Stored items =>
_ _ _ _ _

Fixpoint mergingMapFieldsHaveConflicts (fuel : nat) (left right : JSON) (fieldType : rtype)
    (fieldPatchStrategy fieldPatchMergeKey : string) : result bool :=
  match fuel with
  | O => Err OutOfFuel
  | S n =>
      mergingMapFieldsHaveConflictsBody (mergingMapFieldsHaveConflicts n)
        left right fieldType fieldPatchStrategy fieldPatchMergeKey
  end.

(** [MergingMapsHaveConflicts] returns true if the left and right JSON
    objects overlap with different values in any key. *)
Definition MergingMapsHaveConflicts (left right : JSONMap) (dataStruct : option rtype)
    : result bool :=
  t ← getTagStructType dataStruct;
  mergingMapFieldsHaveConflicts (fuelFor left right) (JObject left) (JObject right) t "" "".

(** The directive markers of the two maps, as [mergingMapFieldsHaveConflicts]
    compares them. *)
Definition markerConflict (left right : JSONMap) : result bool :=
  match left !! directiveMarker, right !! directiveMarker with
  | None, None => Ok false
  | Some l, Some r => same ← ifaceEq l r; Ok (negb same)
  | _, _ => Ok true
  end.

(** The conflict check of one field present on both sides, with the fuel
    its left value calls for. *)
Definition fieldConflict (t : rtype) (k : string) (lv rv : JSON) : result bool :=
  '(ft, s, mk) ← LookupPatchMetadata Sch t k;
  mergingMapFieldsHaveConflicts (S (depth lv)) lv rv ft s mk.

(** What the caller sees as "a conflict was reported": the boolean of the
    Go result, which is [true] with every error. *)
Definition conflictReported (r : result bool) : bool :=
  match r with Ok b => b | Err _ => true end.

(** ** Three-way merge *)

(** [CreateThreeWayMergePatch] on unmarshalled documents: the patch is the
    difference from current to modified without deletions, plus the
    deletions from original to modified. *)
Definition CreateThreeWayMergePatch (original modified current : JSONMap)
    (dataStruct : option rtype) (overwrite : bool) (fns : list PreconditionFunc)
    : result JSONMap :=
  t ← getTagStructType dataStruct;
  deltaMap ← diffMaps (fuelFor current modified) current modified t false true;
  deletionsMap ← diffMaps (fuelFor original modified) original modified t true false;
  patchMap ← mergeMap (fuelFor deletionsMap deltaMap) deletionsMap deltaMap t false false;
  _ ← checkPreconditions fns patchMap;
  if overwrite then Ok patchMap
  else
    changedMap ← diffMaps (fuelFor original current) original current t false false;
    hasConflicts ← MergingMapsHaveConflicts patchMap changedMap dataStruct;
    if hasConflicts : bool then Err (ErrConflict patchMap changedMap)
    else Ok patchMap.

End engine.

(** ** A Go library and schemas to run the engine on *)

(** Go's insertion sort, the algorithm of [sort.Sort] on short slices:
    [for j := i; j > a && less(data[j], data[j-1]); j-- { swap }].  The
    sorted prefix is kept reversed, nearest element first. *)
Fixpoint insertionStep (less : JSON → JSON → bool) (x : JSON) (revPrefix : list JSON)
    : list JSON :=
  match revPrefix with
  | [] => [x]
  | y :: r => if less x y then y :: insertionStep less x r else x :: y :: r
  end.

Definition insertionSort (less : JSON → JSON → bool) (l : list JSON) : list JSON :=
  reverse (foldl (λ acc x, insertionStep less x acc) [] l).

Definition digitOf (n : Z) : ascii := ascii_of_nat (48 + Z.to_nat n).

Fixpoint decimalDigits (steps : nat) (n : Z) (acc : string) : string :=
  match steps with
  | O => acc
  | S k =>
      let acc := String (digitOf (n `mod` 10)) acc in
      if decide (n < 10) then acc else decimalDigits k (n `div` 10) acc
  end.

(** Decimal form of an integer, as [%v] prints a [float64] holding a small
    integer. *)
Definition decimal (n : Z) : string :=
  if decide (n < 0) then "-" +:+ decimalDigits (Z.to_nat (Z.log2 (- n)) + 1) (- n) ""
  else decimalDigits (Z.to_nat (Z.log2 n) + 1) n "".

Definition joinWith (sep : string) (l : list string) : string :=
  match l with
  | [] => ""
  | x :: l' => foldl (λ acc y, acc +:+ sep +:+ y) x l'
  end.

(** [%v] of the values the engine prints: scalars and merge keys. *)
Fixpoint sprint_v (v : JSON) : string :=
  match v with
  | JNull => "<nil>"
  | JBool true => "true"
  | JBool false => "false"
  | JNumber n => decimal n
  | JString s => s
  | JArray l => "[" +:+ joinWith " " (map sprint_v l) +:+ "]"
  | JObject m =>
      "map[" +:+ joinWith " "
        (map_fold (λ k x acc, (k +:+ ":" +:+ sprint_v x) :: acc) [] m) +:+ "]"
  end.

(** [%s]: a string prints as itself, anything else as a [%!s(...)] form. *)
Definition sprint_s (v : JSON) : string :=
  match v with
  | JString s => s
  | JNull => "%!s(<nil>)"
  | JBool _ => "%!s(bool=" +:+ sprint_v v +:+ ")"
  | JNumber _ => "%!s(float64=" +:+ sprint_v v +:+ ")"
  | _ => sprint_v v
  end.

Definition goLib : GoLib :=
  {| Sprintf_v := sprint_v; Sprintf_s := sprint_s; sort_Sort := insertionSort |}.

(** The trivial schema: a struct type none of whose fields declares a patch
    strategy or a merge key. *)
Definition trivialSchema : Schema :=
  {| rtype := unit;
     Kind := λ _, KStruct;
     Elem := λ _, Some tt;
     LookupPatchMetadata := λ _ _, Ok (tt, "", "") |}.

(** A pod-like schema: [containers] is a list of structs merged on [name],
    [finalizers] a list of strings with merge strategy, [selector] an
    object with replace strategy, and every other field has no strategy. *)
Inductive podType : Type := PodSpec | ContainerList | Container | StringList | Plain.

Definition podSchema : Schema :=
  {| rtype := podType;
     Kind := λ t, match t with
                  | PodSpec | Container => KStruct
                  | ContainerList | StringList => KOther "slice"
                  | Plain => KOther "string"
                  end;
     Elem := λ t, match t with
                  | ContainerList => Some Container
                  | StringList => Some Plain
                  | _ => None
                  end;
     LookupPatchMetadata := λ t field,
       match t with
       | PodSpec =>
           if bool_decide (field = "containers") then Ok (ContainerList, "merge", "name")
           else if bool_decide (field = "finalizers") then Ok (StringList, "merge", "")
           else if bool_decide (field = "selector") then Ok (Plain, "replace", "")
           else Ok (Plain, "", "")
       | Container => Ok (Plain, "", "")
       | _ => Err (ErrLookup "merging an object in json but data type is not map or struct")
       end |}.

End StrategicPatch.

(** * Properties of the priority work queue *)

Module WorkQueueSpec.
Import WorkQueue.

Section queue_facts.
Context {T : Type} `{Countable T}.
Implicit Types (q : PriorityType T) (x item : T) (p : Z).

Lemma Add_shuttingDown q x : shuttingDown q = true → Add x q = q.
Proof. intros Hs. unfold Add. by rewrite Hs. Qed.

_ _ _ _ _

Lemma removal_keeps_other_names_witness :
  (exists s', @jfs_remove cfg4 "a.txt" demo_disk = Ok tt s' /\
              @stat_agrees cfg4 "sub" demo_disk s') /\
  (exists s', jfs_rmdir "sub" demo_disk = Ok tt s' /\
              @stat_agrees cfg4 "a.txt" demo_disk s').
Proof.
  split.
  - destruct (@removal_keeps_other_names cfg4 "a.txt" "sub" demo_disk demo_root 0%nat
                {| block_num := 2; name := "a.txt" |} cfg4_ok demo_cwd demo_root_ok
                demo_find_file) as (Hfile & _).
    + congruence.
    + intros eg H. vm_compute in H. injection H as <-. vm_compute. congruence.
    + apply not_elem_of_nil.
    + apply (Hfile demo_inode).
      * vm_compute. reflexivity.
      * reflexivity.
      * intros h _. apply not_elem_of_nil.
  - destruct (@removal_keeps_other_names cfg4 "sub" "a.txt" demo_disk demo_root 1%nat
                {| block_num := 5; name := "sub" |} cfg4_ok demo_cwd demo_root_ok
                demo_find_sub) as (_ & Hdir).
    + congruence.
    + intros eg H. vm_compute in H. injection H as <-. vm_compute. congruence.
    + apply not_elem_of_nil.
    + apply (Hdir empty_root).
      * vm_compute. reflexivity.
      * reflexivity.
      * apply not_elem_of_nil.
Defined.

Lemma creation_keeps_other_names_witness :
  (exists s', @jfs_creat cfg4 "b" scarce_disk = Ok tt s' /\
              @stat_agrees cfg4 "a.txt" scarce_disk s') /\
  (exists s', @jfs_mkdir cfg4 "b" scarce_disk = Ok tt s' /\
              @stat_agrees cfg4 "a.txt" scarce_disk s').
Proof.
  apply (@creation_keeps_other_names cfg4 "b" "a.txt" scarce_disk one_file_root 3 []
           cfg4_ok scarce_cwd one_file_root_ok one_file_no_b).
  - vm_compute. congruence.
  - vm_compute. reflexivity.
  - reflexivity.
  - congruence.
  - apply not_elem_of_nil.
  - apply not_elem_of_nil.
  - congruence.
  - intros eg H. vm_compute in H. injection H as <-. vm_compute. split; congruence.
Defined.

_ _ _ _ _

PROBLEM TO SOLVE => Above are the entries. Output exactly the lines beginning with the line that has "mergingMapFieldsHaveConflicts (S (depth" and ending with the line that has "deletions from original to modified. *)".

RESULT FOR THIS EXERCISE =>
  mergingMapFieldsHaveConflicts (S (depth lv)) lv rv ft s mk.

(** What the caller sees as "a conflict was reported": the boolean of the
    Go result, which is [true] with every error. *)
Definition conflictReported (r : result bool) : bool :=
  match r with Ok b => b | Err _ => true end.

(** ** Three-way merge *)

(** [CreateThreeWayMergePatch] on unmarshalled documents: the patch is the
    difference from current to modified without deletions, plus the
    deletions from original to modified. *)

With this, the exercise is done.